What you think should happen instead

The backfill jobs should rerun failed Runs, and if rerun is still failed, we hope that can just mark Run failed status, and keep going on next job

How to reproduce

No response

Operating System

Debian GNU/Linux 11 (bullseye)

Versions of Apache Airflow Providers

apache-airflow 2.6.2 apache-airflow-providers-amazon 8.1.0 apache-airflow-providers-celery 3.2.0 apache-airflow-providers-cncf-kubernetes 7.0.0 apache-airflow-providers-common-sql 1.5.1 apache-airflow-providers-docker 3.7.0 apache-airflow-providers-elasticsearch 4.5.0 apache-airflow-providers-ftp 3.4.1 apache-airflow-providers-google 10.1.1 apache-airflow-providers-grpc 3.2.0 apache-airflow-providers-hashicorp 3.4.0 apache-airflow-providers-http 4.4.1 apache-airflow-providers-imap 3.2.1 apache-airflow-providers-microsoft-azure 6.1.1 apache-airflow-providers-mysql 5.1.0 apache-airflow-providers-odbc 3.3.0 apache-airflow-providers-postgres 5.5.0 apache-airflow-providers-redis 3.2.0 apache-airflow-providers-sendgrid 3.2.0 apache-airflow-providers-sftp 4.3.0 apache-airflow-providers-slack 7.3.0 apache-airflow-providers-snowflake 4.1.0 apache-airflow-providers-sqlite 3.4.1 apache-airflow-providers-ssh 3.7.0 google-cloud-orchestration-airflow 1.9.0 pytest-airflow 0.0.3

Deployment

Official Apache Airflow Helm Chart

Deployment details

No response

Anything else

No response

Are you willing to submit PR?

Code of Conduct

boring-cyborg[bot] commented 1 year ago

Thanks for opening your first issue here!
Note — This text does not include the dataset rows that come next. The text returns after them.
Lemma setup_transport d p t d' evs p' t' :
  bar0_transport d p t = Ok (d', evs, p', t') → is_setup p = false → is_reset p = false →
  same_setup d d'.
Proof.
  intros Ht Hq Hr. unfold bar0_transport in Ht.
  destruct (negb (data_length p =? 4) && negb (data_length p =? 8)) eqn:Hl; [by simplify_eq|].
  rewrite andb_false_iff, !negb_false_iff, !Z.eqb_eq in Hl.
  apply bind_inv in Ht as ([[d1 evs1] ptr] & H1 & Ht). simplify_eq.
  case_bool_decide; [by res_inv|]. case_bool_decide as Hw; [|by res_inv].
  unfold is_setup in Hq. rewrite bool_decide_eq_true_2 in Hq by done. cbn in Hq.
  rewrite orb_false_iff, andb_false_iff, Z.eqb_neq, Z.leb_gt, Z.ltb_ge in Hq.
  apply bind_inv in H1 as ([d2 evs2] & H1 & Heq). simplify_eq.
  unfold handle_mmio_write in H1.
  apply bind_inv in H1 as (v & Hv & H1). apply bind_inv in H1 as (v64 & _ & H1).
  apply ok_inj in H1.
  unfold REG_DIM_N, REG_MATRIX_A_PTR, REG_MATRIX_B_PTR, REG_MATRIX_C_PTR, REG_INT_STATUS in *.
  destruct (address p =? REG_CONTROL) eqn:Ha.
  - rewrite is_reset_value with (v := v) in Hr; [|done|done|by apply Z.eqb_eq|done].
    unfold write_control in H1. rewrite Hr in H1. repeat case_match; by simplify_eq.
  - repeat case_match; simplify_eq; rewrite ?Z.eqb_eq in *; done || lia.
Qed.

(** ** The DMA target *)

(** The memory a computation runs against: every transfer with a non-wrapping length
    is served, is refused with nothing changed, or goes wrong. *)
Class DmaTarget (M : Type) `{MT : MemTarget M} := {
  dma_inv : M → Prop;
  dma_inv_store m a bs : dma_inv m → dma_inv (mem_store m a bs);
  dma_cases m a n : dma_inv m → u64 a → 0 < n < 2 ^ 32 →
    mem_valid m a n ∨ (refused_read m a n ∧ refused_write m a n) ∨
    (∀ bs, Z.of_nat (length bs) = n →
       (∃ u, dma_read m a bs n = UB u) ∧ (∃ u, dma_write m a bs n = UB u))
}.

Lemma host_memory_wraps (m : host_memory) a n bs : 0 ≤ mem_size m < 2 ^ 64 →
  u64 a → 0 < n < 2 ^ 32 → 2 ^ 64 ≤ a + n → w64 (a + n) ≤ mem_size m →
  Z.of_nat (length bs) = n →
  (∃ u, dma_read m a bs n = UB u) ∧ (∃ u, dma_write m a bs n = UB u).
Proof.
  intros Hm Ha Hn Hw Hs Hl.
  assert (w64 (a + n) = a + n - 2 ^ 64) as E.
  { unfold w64. rewrite <-(Z.mod_add _ (-1)) by lia. destruct Ha. rewrite Z.mod_small; lia. }
  assert (∀ c, c ≠ TLM_IGNORE_COMMAND →
    ∃ u, b_transport m (request c a bs n) 50 = UB u) as H.
  { intros c Hc. destruct (memory_check_cases m (request c a bs n) 50) as (_ & _ & H); try done.
    cbn [address data_length request] in H. specialize (H Hw).
    by rewrite <-E, (proj2 (Z.leb_le _ _)) in H. }
  unfold dma_read, dma_write.
  split; [destruct (H TLM_READ_COMMAND) as [u ->]|destruct (H TLM_WRITE_COMMAND) as [u ->]];
    by try exists u.
Qed.

#[export] Instance host_memory_dma : DmaTarget host_memory.
Proof.
  refine {| dma_inv m := 0 ≤ mem_size m < 2 ^ 64 |}; [done|].
  intros m a n Hm Ha Hn. cbn [mem_valid host_memory_mem].
  destruct (Z.lt_ge_cases (mem_size m) (w64 (a + n))) as [Hr|Hr].
  { right; left. by apply host_memory_refuses. }
  destruct (Z.lt_ge_cases (a + n) (2 ^ 64)) as [Hw|Hw].
  - left. destruct Ha. rewrite w64_id in Hr by lia. unfold valid_range. lia.
  - right; right. intros bs Hl. by apply host_memory_wraps.
Defined.

(** ** The specification *)

Record spec := Spec {
  sp_dev : dev;
  sp_busy : bool;
  sp_irq_started : bool;
  sp_irq_ready : bool;
  sp_irq : bool
}.

Definition spec_booted : spec := Spec reset_device false false false false.

Definition dim (d : dev) : nat := Z.to_nat (reg_dim_n d).
Definition bad_dim (d : dev) : bool := (reg_dim_n d =? 0) || (256 <? reg_dim_n d).

Section systems.
Context {F : FloatOps} {M : Type} {T : Target M} {MT : MemTarget M}.

(** A whole computation: the product stored, or nothing, if the memory refuses one of
    the three transfers. *)
Inductive multiplication (d : dev) (m : M) : bool → M → Prop :=
| mult_done :
    mem_valid m (reg_matrix_a_ptr d) (mat_bytes (dim d)) →
    mem_valid m (reg_matrix_b_ptr d) (mat_bytes (dim d)) →
    mem_valid m (reg_matrix_c_ptr d) (mat_bytes (dim d)) →
    multiplication d m true
      (stored (dim d) (reg_matrix_a_ptr d) (reg_matrix_b_ptr d) (reg_matrix_c_ptr d) m)
| mult_no_a :
    refused_read m (reg_matrix_a_ptr d) (mat_bytes (dim d)) → multiplication d m false m
| mult_no_b :
    mem_valid m (reg_matrix_a_ptr d) (mat_bytes (dim d)) →
    refused_read m (reg_matrix_b_ptr d) (mat_bytes (dim d)) → multiplication d m false m
| mult_no_c :
    mem_valid m (reg_matrix_a_ptr d) (mat_bytes (dim d)) →
    mem_valid m (reg_matrix_b_ptr d) (mat_bytes (dim d)) →
    refused_write m (reg_matrix_c_ptr d) (mat_bytes (dim d)) → multiplication d m false m.

(** The atomic device.  A request is taken once STATUS shows it; a computation in
    progress is completed in one step. *)
Inductive spec_step : spec * M → option label → spec * M → Prop :=
| spec_host d b st r i m p q t d' evs :
    bytes_ok (data p) → bar0_transport d p 0 = Ok (d', evs, q, t) →
    spec_step (Spec d b st r i, m) (Some (L_host p q))
      (Spec d' b st (r || bool_decide (interrupt_update_event ∈ evs)) i, m)
| spec_memory s m a bs :
    mem_valid m a (Z.of_nat (length bs)) →
    spec_step (s, m) (Some (L_memory a bs)) (s, mem_store m a bs)
| spec_line (d : dev) (b st i : bool) m :
    let v := if st then pending d else i in
    spec_step (Spec d b st true i, m) (Some (L_line v)) (Spec d b true false v, m)
| spec_refuse d st r i m :
    computation_requested d = true → bad_dim d = true →
    spec_step (Spec d false st r i, m) None
      (Spec (finished false (accepted d)) false st true i, m)
| spec_accept d st r i m :
    computation_requested d = true → bad_dim d = false →
    spec_step (Spec d false st r i, m) None (Spec (accepted d) true st r i, m)
| spec_complete d st r i m ok m' :
    multiplication d m ok m' →
    spec_step (Spec d true st r i, m) None (Spec (finished ok d) false st true i, m').

(** The module with the same labels: a resumption of the compute thread is silent. *)
Inductive impl_step : mm * M → option label → mm * M → Prop :=
| impl_host s m p q t s' :
    bytes_ok (data p) → b_transport s p 0 = Ok (s', q, t) →
    impl_step (s, m) (Some (L_host p q)) (s', m)
| impl_memory s m a bs :
    mem_valid m a (Z.of_nat (length bs)) →
    impl_step (s, m) (Some (L_memory a bs)) (s, mem_store m a bs)
| impl_line s m :
    m_irq_ready s = true →
    impl_step (s, m) (Some (L_line (m_irq (interrupt_controller s)))) (interrupt_controller s, m)
| impl_compute s m s' m' w :
    compute_enabled s = true → run_compute s m = Ok (s', m', w) →
    impl_step (s, m) None (s', m').

(** Every step of the module is one of these. *)
Lemma step_impl (x : mm * M) a y : step x a y → ∃ l, impl_step x l y.
Proof. destruct 1; eexists; by econstructor. Qed.

(** Both under a patient host. *)
Definition impl (x : mm * M) (l : option label) (y : mm * M) : Prop :=
  patient (m_dev x.1) l ∧ impl_step x l y.
Definition abstract (x : spec * M) (l : option label) (y : spec * M) : Prop :=
  patient (sp_dev x.1) l ∧ spec_step x l y.
End systems.

(** ** The simulation relation *)

Section simulation.
Context {F : FloatOps} {M : Type} {T : Target M} {MT : MemTarget M} {DT : DmaTarget M}.
Implicit Types (d : dev) (m : M) (l : cloc).

(** How far the thread has got in a computation that found the registers [d] and the
    memory [m0]. *)
Definition progress d (m0 : M) l m : Prop :=
  let n := dim d in
  let a0 := mem_matrix n m0 (reg_matrix_a_ptr d) in
  let b0 := mem_matrix n m0 (reg_matrix_b_ptr d) in
  let valid p := mem_valid m0 p (mat_bytes n) in
  (0 < n ≤ 256)%nat ∧
  match l with
  | C_init | C_start => False
  | C_dma_a n' a ok =>
      n' = Z.of_nat n ∧ m = m0 ∧
      if ok : bool then valid (reg_matrix_a_ptr d) ∧ a = a0
      else refused_read m0 (reg_matrix_a_ptr d) (mat_bytes n)
  | C_dma_b n' a b ok =>
      n' = Z.of_nat n ∧ m = m0 ∧ valid (reg_matrix_a_ptr d) ∧ a = a0 ∧
      if ok : bool then valid (reg_matrix_b_ptr d) ∧ b = b0
      else refused_read m0 (reg_matrix_b_ptr d) (mat_bytes n)
  | C_row n' a b c i =>
      n' = Z.of_nat n ∧ m = m0 ∧ valid (reg_matrix_a_ptr d) ∧ a = a0 ∧
      valid (reg_matrix_b_ptr d) ∧ b = b0 ∧
      0 ≤ i < Z.of_nat n ∧ filled n a0 b0 c (S (Z.to_nat i) * n)
  | C_dma_c ok => multiplication d m0 ok m
  end.

Lemma dim_bytes d : (0 < dim d ≤ 256)%nat → 0 < mat_bytes (dim d) < 2 ^ 32.
Proof. unfold mat_bytes. nia. Qed.

(** A refused transfer is not a valid one. *)
Lemma refused_not_valid n m p : (0 < n ≤ 256)%nat →
  mem_valid m p (mat_bytes n) →
  ¬ refused_read m p (mat_bytes n) ∧ ¬ refused_write m p (mat_bytes n).
Proof.
  intros Hn Hv. pose proof (new_vector_bytes n Hn) as Hl. split; intros Hr.
  - destruct (Hr _ Hl) as (bs & _ & E). rewrite dma_read_ok in E by done. congruence.
  - specialize (Hr _ Hl). rewrite dma_write_ok in Hr by done. congruence.
Qed.

Lemma multiplication_det d m ok1 m1 ok2 m2 : (0 < dim d ≤ 256)%nat →
  multiplication d m ok1 m1 → multiplication d m ok2 m2 → ok1 = ok2 ∧ m1 = m2.
Proof.
  intros Hn H1 H2.
  destruct H1, H2; try done; exfalso;
    match goal with
    | Hv : mem_valid m ?p _, Hr : refused_read m ?p _ |- _ =>
        by apply (proj1 (refused_not_valid _ _ _ Hn Hv))
    | Hv : mem_valid m ?p _, Hr : refused_write m ?p _ |- _ =>
        by apply (proj2 (refused_not_valid _ _ _ Hn Hv))
    end.
Qed.

Lemma multiplication_inv d m ok m' : multiplication d m ok m' → dma_inv m → dma_inv m'.
Proof. destruct 1; try done. apply dma_inv_store. Qed.

(** What a read of a matrix can give. *)
Lemma read_cases d m p bs : (0 < dim d ≤ 256)%nat → dma_inv m → u64 p →
  Z.of_nat (length bs) = mat_bytes (dim d) →
  (mem_valid m p (mat_bytes (dim d)) ∧
     dma_read m p bs (mat_bytes (dim d)) =
       Ok (m, mem_load m p (mat_bytes (dim d)), true, 50 + mem_latency)) ∨
  (refused_read m p (mat_bytes (dim d)) ∧
     ∃ bs', dma_read m p bs (mat_bytes (dim d)) = Ok (m, bs', false, 50)) ∨
  (¬ mem_valid m p (mat_bytes (dim d)) ∧ ¬ refused_read m p (mat_bytes (dim d)) ∧
     ∃ u, dma_read m p bs (mat_bytes (dim d)) = UB u).
Proof.
  intros Hn Hm Hp Hl.
  destruct (dma_cases m p (mat_bytes (dim d)) Hm Hp (dim_bytes d Hn)) as [Hv|[[Hr _]|Hu]].
  - left. split; [done|]. by apply dma_read_ok.
  - right; left. split; [done|]. destruct (Hr bs Hl) as (bs' & _ & E). by exists bs'.
  - right; right. destruct (Hu bs Hl) as [[u E] _]. split_and!; [..|by exists u].
    + intros Hv. rewrite dma_read_ok in E by done. done.
    + intros Hr. destruct (Hr bs Hl) as (bs' & _ & E'). congruence.
Qed.

Lemma write_cases d m p bs : (0 < dim d ≤ 256)%nat → dma_inv m → u64 p →
  Z.of_nat (length bs) = mat_bytes (dim d) →
  (mem_valid m p (mat_bytes (dim d)) ∧
     dma_write m p bs (mat_bytes (dim d)) = Ok (mem_store m p bs, true, 50 + mem_latency)) ∨
  (refused_write m p (mat_bytes (dim d)) ∧
     dma_write m p bs (mat_bytes (dim d)) = Ok (m, false, 50)) ∨
  (¬ mem_valid m p (mat_bytes (dim d)) ∧ ¬ refused_write m p (mat_bytes (dim d)) ∧
     ∃ u, dma_write m p bs (mat_bytes (dim d)) = UB u).
Proof.
  intros Hn Hm Hp Hl.
  destruct (dma_cases m p (mat_bytes (dim d)) Hm Hp (dim_bytes d Hn)) as [Hv|[[_ Hr]|Hu]].
  - left. split; [done|]. by apply dma_write_ok.
  - right; left. split; [done|]. by apply Hr.
  - right; right. destruct (Hu bs Hl) as [_ [u E]]. split_and!; [..|by exists u].
    + intros Hv. rewrite dma_write_ok in E by done. done.
    + intros Hr. rewrite Hr in E; done.
Qed.

(** The outcome of a resumption: one stage further, the end of the multiplication, or
    an error that shows the multiplication has no outcome. *)
Definition resumed d (m0 : M) l (r : res (dev * M * cloc * list event * Z)) : Prop :=
  (∃ m' l' w, r = Ok (d, m', l', [], w) ∧ progress d m0 l' m' ∧ in_flight l' = true ∧
     (rank l' < rank l)%nat) ∨
  (∃ ok m', r = Ok (finished ok d, m', C_start, [interrupt_update_event], 0) ∧
     multiplication d m0 ok m') ∨
  ((∃ u, r = UB u) ∧ ∀ ok m', ¬ multiplication d m0 ok m').

Lemma resumed_end d m0 l ok m' : multiplication d m0 ok m' →
  resumed d m0 l (Ok (finish d m' ok)).
Proof. intros H. right; left. exists ok, m'. by destruct ok. Qed.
Be sure to follow the issue template! If you are willing to raise PR to address this issue please do so, no need to wait for approval.

RNHTTR commented 1 year ago

I've been able to reproduce this. Interacting with a task via the database (e.g. clearing or marking the task as failed) during a backfill DAG run results in tasks no longer being scheduled.